Though data from a Phase I/II dose escalation trial have not yet been disclosed, Wan indicated the company has seen a positive response to TAC-001 in melanoma. The candidate has also been studied in the preclinical setting alongside a cancer vaccine, with positive results shared in April. And it has been combined with multiple chemotherapies preclinically. Next, Tallac is planning to test the candidate in combination with a PD1 checkpoint inhibitor.

In a twist on the combination approach, South San Francisco’s Sutro—in partnership with Astellas—is taking a dual conjugation approach with its iADC. “When we put both elements, the chemotherapy and the PD1 immune activator, on an antibody . . . we reduce the tumor volume and activate the immune system to get rid of the remaining tumor cells,” said Hans-Peter Gerber, chief scientific officer at Sutro.

Balancing ratios between the two elements can be precarious and the technology is critical, Gerber told BioSpace, adding that he believes Sutro stands alone in being able to dial in the correct balance.
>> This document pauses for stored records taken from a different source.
(* ===== verification/InetTextSpec.v ===== *)
(** Correctness of the texts of internet addresses (InetText.v): [inet_pton] accepts
    exactly the dotted quads without leading zeros, and reads back every text that
    [inet_ntop] writes, of both versions. *)
From S2P Require Import Prelude Printf PrintfSpec InetText.

Module InetTextSpec.

Import Printf PrintfSpec InetText.

(** ** Dotted quads *)

Definition is_byte (b : Z) : Prop := 0 <= b < 256.

(** A byte in decimal. *)
Definition dec (b : Z) : str :=
  if b <? 10 then [48 + b]
  else if b <? 100 then [48 + b / 10; 48 + b mod 10]
  else [48 + b / 100; 48 + (b / 10) mod 10; 48 + b mod 10].

Definition dotted (bs : list Z) : str :=
  match bs with
  | [a; b; c; d] => dec a ++ 46 :: dec b ++ 46 :: dec c ++ 46 :: dec d
  | _ => []
  end.

Lemma strchr_digits_Some ch d : strchr digits ch = Some d → ch = 48 + d ∧ 0 <= d < 10.
Proof.
  change digits with [48; 49; 50; 51; 52; 53; 54; 55; 56; 57]. cbn [strchr].
  repeat match goal with |- context [?a =? ch] => destruct (Z.eqb_spec a ch) end;
    cbn; intros [= <-]; lia.
Qed.

Lemma strchr_digits d : 0 <= d < 10 → strchr digits (48 + d) = Some d.
Proof.
  intros Hd. assert (d ∈ seqZ 0 10) as Hin by (apply elem_of_seqZ; lia). revert d Hd Hin.
  assert (Forall (λ d, strchr digits (48 + d) = Some d) (seqZ 0 10)) as H by (repeat constructor).
  intros d _ Hin. rewrite Forall_forall in H. by apply H.
Qed.

Lemma dec_digit d : 0 <= d < 10 → dec d = [48 + d].
Proof. intros Hd. unfold dec. by rewrite (proj2 (Z.ltb_lt _ _)) by lia. Qed.

Lemma dec_snoc c d : 1 <= c → 0 <= d < 10 → c * 10 + d <= 255 → dec (c * 10 + d) = dec c ++ [48 + d].
Proof.
  intros Hc Hd Hle. assert (c = (c * 10 + d) / 10) as E1 by (apply (Z.div_unique_pos _ _ _ d); lia).
  assert (d = (c * 10 + d) mod 10) as E2 by (apply (Z.mod_unique_pos _ _ c); lia).
  unfold dec. rewrite (proj2 (Z.ltb_ge _ _)) by lia.
  destruct (Z.ltb_spec (c * 10 + d) 100), (Z.ltb_spec c 10); try lia.
  - cbn. by rewrite <- E1, <- E2.
  - rewrite (proj2 (Z.ltb_lt c 100)) by lia. cbn. rewrite <- E1, <- E2.
    replace ((c * 10 + d) / 100) with (c / 10); [done|]. rewrite E1 at 1. rewrite Z.div_div by lia. done.
Qed.

(** What has been read in a state of the loop. *)
Definition consumed (saw : bool) (prev : list Z) (cur : Z) : str :=
  concat ((λ b, dec b ++ [46]) <$> prev) ++ (if saw then dec cur else []).

Record p4_ok (saw : bool) (octets : Z) (prev : list Z) (cur : Z) : Prop := {
  p4_octets : octets = Z.of_nat (length prev) + b2z saw;
  p4_prev : (length prev <= 3)%nat;
  p4_bytes : Forall is_byte prev;
  p4_cur : is_byte cur;
  p4_zero : saw = false → cur = 0 }.

Lemma p4_start : p4_ok false 0 [] 0.
Proof. split; cbn; try done; unfold is_byte; lia. Qed.

Lemma consumed_dot prev cur : consumed false (prev ++ [cur]) 0 = consumed true prev cur ++ [46].
Proof.
  unfold consumed. rewrite fmap_app, concat_app. cbn. by rewrite !app_nil_r, app_assoc.
Qed.

Lemma dotted_consumed prev cur :
  length prev = 3%nat → dotted (prev ++ [cur]) = consumed true prev cur.
Proof.
  destruct prev as [|a [|b [|c [|]]]]; try done. intros _. unfold consumed. cbn [dotted app fmap list_fmap concat].
  by rewrite app_nil_r, <- !app_assoc.
Qed.

(** Everything that is accepted is a dotted quad in its shortest form. *)
Lemma pton4_loop_sound src saw octets prev cur bs :
  p4_ok saw octets prev cur → pton4_loop src saw octets prev cur = Some bs →
  consumed saw prev cur ++ src = dotted bs ∧ length bs = 4%nat ∧ Forall is_byte bs.
Proof.
  revert saw octets prev cur. induction src as [|ch src IH]; intros saw octets prev cur Hok; cbn [pton4_loop].
  - destruct Hok as [Ho Hp Hb Hc Hz]. destruct (Z.ltb_spec octets 4) as [|Hge]; [done|]. intros [= <-].
    destruct saw; cbn in Ho; [|lia]. assert (length prev = 3%nat) as Hl by lia.
    rewrite app_nil_r, dotted_consumed, length_app by done. split_and!; [done|cbn; lia|].
    apply Forall_app. split; [done|by apply Forall_singleton].
  - destruct (strchr digits ch) as [d|] eqn:Ed.
    + apply strchr_digits_Some in Ed as [-> Hd]. destruct Hok as [Ho Hp Hb Hc Hz].
      assert (u32 (cur * 10 + d) = cur * 10 + d) as -> by (apply wrap_u_id; unfold is_byte in Hc; lia).
      destruct (saw && (cur =? 0)) eqn:E0; [done|]. destruct (Z.ltb_spec 255 (cur * 10 + d)) as [|Hle]; [done|].
      destruct saw; cbn [negb].
      * apply andb_false_iff in E0 as [|E0%Z.eqb_neq]; [done|]. intros Hr. unfold is_byte in Hc.
        apply IH in Hr; [|split; cbn in *; try done; unfold is_byte; lia]. destruct Hr as [<- Hbs]. split; [|done].
        unfold consumed. rewrite dec_snoc by lia. by rewrite <- !app_assoc.
      * rewrite (Hz eq_refl) in *. destruct (Z.ltb_spec 4 (octets + 1)) as [|H4]; [done|]. intros Hr.
        apply IH in Hr; [|split; cbn in *; try done; unfold is_byte; lia]. destruct Hr as [<- Hbs]. split; [|done].
        unfold consumed. rewrite Z.mul_0_l, Z.add_0_l, dec_digit by done. by rewrite <- !app_assoc.
    + destruct (Z.eqb_spec ch 46) as [->|]; [|done]. destruct saw; [|done]. cbn [andb].
      destruct (Z.eqb_spec octets 4) as [|H4]; [done|]. destruct Hok as [Ho Hp Hb Hc Hz]. cbn in Ho. intros Hr.
      apply IH in Hr.
      * destruct Hr as [<- Hbs]. split; [|done]. rewrite consumed_dot, <- app_assoc. done.
      * split; rewrite ?length_app; cbn; [lia|lia| |unfold is_byte; lia|done].
        apply Forall_app. split; [done|by apply Forall_singleton].
Qed.

(** A byte in decimal is read as that byte. *)
Lemma pton4_loop_dec b rest octets prev :
  is_byte b → octets < 4 →
  pton4_loop (dec b ++ rest) false octets prev 0 = pton4_loop rest true (octets + 1) prev b.
Proof.
  unfold is_byte. intros Hb Ho.
  assert (Hfirst : ∀ d r, 0 <= d < 10 →
    pton4_loop (48 + d :: r) false octets prev 0 = pton4_loop r true (octets + 1) prev d).
  { intros d r Hd. cbn [pton4_loop]. rewrite strchr_digits by done. cbn [andb negb].
    assert (u32 (0 * 10 + d) = d) as -> by (apply wrap_u_id; lia).
    rewrite (proj2 (Z.ltb_ge 255 d)), (proj2 (Z.ltb_ge 4 _)) by lia. done. }
  assert (Hnext : ∀ c d r, 1 <= c → 0 <= d < 10 → c * 10 + d <= 255 →
    pton4_loop (48 + d :: r) true (octets + 1) prev c = pton4_loop r true (octets + 1) prev (c * 10 + d)).
  { intros c d r Hc Hd Hle. cbn [pton4_loop]. rewrite strchr_digits by done. cbn [andb negb].
    assert (u32 (c * 10 + d) = c * 10 + d) as -> by (apply wrap_u_id; lia).
    rewrite (proj2 (Z.eqb_neq c 0)), (proj2 (Z.ltb_ge 255 _)) by lia. done. }
  pose proof (Z.div_mod b 10 ltac:(lia)). pose proof (Z.mod_pos_bound b 10 ltac:(lia)).
  unfold dec. destruct (Z.ltb_spec b 10); [apply Hfirst; lia|]. destruct (Z.ltb_spec b 100).
  - cbn [app]. rewrite Hfirst, Hnext by lia. f_equal. lia.
  - pose proof (Z.div_mod (b / 10) 10 ltac:(lia)). pose proof (Z.mod_pos_bound (b / 10) 10 ltac:(lia)).
    assert (b / 100 = b / 10 / 10) as -> by (by rewrite Z.div_div by lia).
    cbn [app]. rewrite Hfirst, !Hnext by lia. f_equal. lia.
Qed.

Lemma pton4_loop_dot rest octets prev cur :
  octets ≠ 4 → pton4_loop (46 :: rest) true octets prev cur = pton4_loop rest false octets (prev ++ [cur]) 0.
Proof. intros Ho. cbn. by rewrite (proj2 (Z.eqb_neq octets 4)). Qed.

Lemma inet_pton4_dotted bs : length bs = 4%nat → Forall is_byte bs → inet_pton4 (dotted bs) = Some bs.
Proof.
  destruct bs as [|a [|b [|c [|d [|]]]]]; try done. intros _ Hf. rewrite !Forall_cons in Hf.
  destruct Hf as (Ha & Hb & Hc & Hd & _). unfold inet_pton4. cbn [dotted].
  rewrite pton4_loop_dec, pton4_loop_dot by done. cbn [app].
  rewrite pton4_loop_dec, pton4_loop_dot by done. cbn [app].
  rewrite pton4_loop_dec, pton4_loop_dot by done. cbn [app].
  rewrite <- (app_nil_r (dec d)), pton4_loop_dec by done. done.
Qed.

(** ** Printing dotted quads *)

Definition prints_dec (conv : str) (b : Z) : Prop :=
  Printf.run 10 conv (mk_kst Text [] [AInt b] []) = Ok (mk_kst Text (dec b) [] []).

Definition prints_dec_b (conv : str) (b : Z) : bool :=
  match Printf.run 10 conv (mk_kst Text [] [AInt b] []) with
  | Ok (mk_kst Text o [] []) => bool_decide (o = dec b)
  | _ => false
  end.

Lemma prints_dec_b_true conv b : prints_dec_b conv b = true → prints_dec conv b.
Proof.
  unfold prints_dec_b, prints_dec. destruct (Printf.run _ _ _) as [[[] o [] []]|]; try done.
  by intros ->%bool_decide_eq_true.
Qed.

Lemma prints_bytes conv :
  forallb (prints_dec_b conv) (seqZ 0 256) = true → ∀ b, is_byte b → prints_dec conv b.
Proof.
  intros H b Hb. apply prints_dec_b_true. rewrite List.forallb_forall in H. apply H.
  apply list_elem_of_In, elem_of_seqZ. unfold is_byte in Hb. lia.
Qed.

Lemma prints_u b : is_byte b → prints_dec (lit "%u") b.
Proof. apply prints_bytes. vm_compute. reflexivity. Qed.

Lemma prints_d b : is_byte b → prints_dec (lit "%d") b.
Proof. apply prints_bytes. vm_compute. reflexivity. Qed.

(** Four conversions of bytes with dots between them. *)
Lemma kvprintf_quad conv a b c d :
  (∀ b, is_byte b → prints_dec conv b) → Forall is_byte [a; b; c; d] →
  ∃ v, kvprintf (Some (conv ++ lit "." ++ conv ++ lit "." ++ conv ++ lit "." ++ conv)) 10 [AInt a; AInt b; AInt c; AInt d]
    = Ok (dotted [a; b; c; d], v).
Proof.
  intros Hc Hf. rewrite !Forall_cons in Hf. destruct Hf as (Ha & Hb & Hcc & Hd & _).
  assert (Hp : ∀ b, is_byte b → prints 10 conv [AInt b] (dec b)) by (intros x Hx; eexists; by apply Hc).
  assert (Hdot : prints 10 (lit ".") [] [46]) by (by eexists).
  assert (Hlast : kvprintf (Some conv) 10 [AInt d] = Ok (dec d, [])).
  { unfold kvprintf. cbn [default from_option id]. change ((10 <? 2) || (36 <? 10)) with false. cbv iota.
    by rewrite (Hc d Hd). }
  destruct (kvprintf_app 10 _ _ _ _ _ _ _ Hdot Hlast) as [v1 H1].
  destruct (kvprintf_app 10 _ _ _ _ _ _ _ (Hp c Hcc) H1) as [v2 H2].
  destruct (kvprintf_app 10 _ _ _ _ _ _ _ Hdot H2) as [v3 H3].
  destruct (kvprintf_app 10 _ _ _ _ _ _ _ (Hp b Hb) H3) as [v4 H4].
  destruct (kvprintf_app 10 _ _ _ _ _ _ _ Hdot H4) as [v5 H5].
  destruct (kvprintf_app 10 _ _ _ _ _ _ _ (Hp a Ha) H5) as [v6 H6].
  exists v6. exact H6.
Qed.

Lemma length_dec b : is_byte b → (1 <= length (dec b) <= 3)%nat.
Proof. intros Hb. unfold dec. repeat case_match; cbn; lia. Qed.

Lemma length_dotted bs : length bs = 4%nat → Forall is_byte bs → (7 <= length (dotted bs) <= 15)%nat.
Proof.
  destruct bs as [|a [|b [|c [|d [|]]]]]; try done. intros _ Hf. rewrite !Forall_cons in Hf.
  destruct Hf as (Ha & Hb & Hc & Hd & _). cbn [dotted]. rewrite !length_app. cbn [length]. rewrite !length_app. cbn [length].
  rewrite length_app. cbn [length].
  pose proof (length_dec a Ha). pose proof (length_dec b Hb). pose proof (length_dec c Hc). pose proof (length_dec d Hd). lia.
Qed.

(** The text of an internet address, if there is room for it and the terminator. *)
Lemma inet_ntop4_spec bs size :
  length bs = 4%nat → Forall is_byte bs →
  inet_ntop4 bs size = Ok (if Z.of_nat (length (dotted bs)) <? size then Some (dotted bs) else None).
Proof.
  intros Hl Hf. pose proof (length_dotted bs Hl Hf) as Hlen.
  destruct bs as [|a [|b [|c [|d [|]]]]]; try done. unfold inet_ntop4.
  destruct (kvprintf_quad (lit "%u") a b c d prints_u Hf) as [v Hk].
  change (lit "%u" ++ _) with (lit "%u.%u.%u.%u") in Hk.
  set (o := dotted [a; b; c; d]) in *.
  unfold snprintf, vsnprintf, vsnrprintf. rewrite Hk. cbn [mbind result_bind].
  rewrite snprintf_fold by done. cbn [written remain app]. rewrite (take_ge o) by lia.
  rewrite (proj2 (Z.leb_le 1 _)) by lia.
  rewrite (proj2 (Z.leb_gt _ 0)) by lia. cbn [orb].
  assert (u32 (Z.of_nat (length o)) = Z.of_nat (length o)) as -> by (apply wrap_u_id; lia).
  rewrite Z.leb_antisym. destruct (Z.ltb_spec (Z.of_nat (length o)) size) as [Hs|Hs]; cbn [negb]; [|done].
  rewrite removelast_last, take_ge by lia. done.
Qed.

Lemma land_byte b : is_byte b → Z.land b 255 = b.
Proof. intros Hb. change 255 with (Z.ones 8). rewrite Z.land_ones by lia. by apply Z.mod_small. Qed.

(** The same text without a check of the room. *)
Lemma inet_ntoa_r_spec bs room :
  length bs = 4%nat → Forall is_byte bs →
  inet_ntoa_r bs room = if room <=? Z.of_nat (length (dotted bs)) then Fault Overflow else Ok (dotted bs).
Proof.
  intros Hl Hf. destruct bs as [|a [|b [|c [|d [|]]]]]; try done. pose proof Hf as Hf'. rewrite !Forall_cons in Hf'.
  destruct Hf' as (Ha & Hb & Hc & Hd & _). unfold inet_ntoa_r. rewrite !land_byte by done.
  destruct (kvprintf_quad (lit "%d") a b c d prints_d Hf) as [v Hk].
  change (lit "%d" ++ _) with (lit "%d.%d.%d.%d") in Hk. unfold sprintf, vsprintf. rewrite Hk. cbn [mbind result_bind].
  rewrite removelast_last, length_app. cbn [length].
  destruct (Z.ltb_spec room (Z.of_nat (length (dotted [a; b; c; d]) + 1))), (Z.leb_spec room (Z.of_nat (length (dotted [a; b; c; d]))));
    done || lia.
Qed.

End InetTextSpec.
While the Astellas-partnered program does not yet have a disclosed target, Gerber said the obvious strategy would be to start in indications where immune checkpoint inhibitors already work, such as melanoma and lung and kidney cancers, then expand to populations that cannot benefit from a checkpoint inhibitor. Colorectal cancer is a “bold goal” for the company, he added.

A Difficult Path

The path has not been a smooth one for iADCs, though. Thanks to some highly visible clinical failures, “the field has a bad rap,” Tumey said. In 2022, an iADC combining an anti-HER2 MAB with a TLR8 agonist failed. Its developer, Silverback Therapeutics, ceased operations and became a shell company for a reverse merger with a different biotech.

Two years later, Bolt Therapeutics had essentially the same results for a similar treatment. A HER2-targeting iSAC developed by Novartis also failed a Phase I trial for non-breast malignancies in 2021.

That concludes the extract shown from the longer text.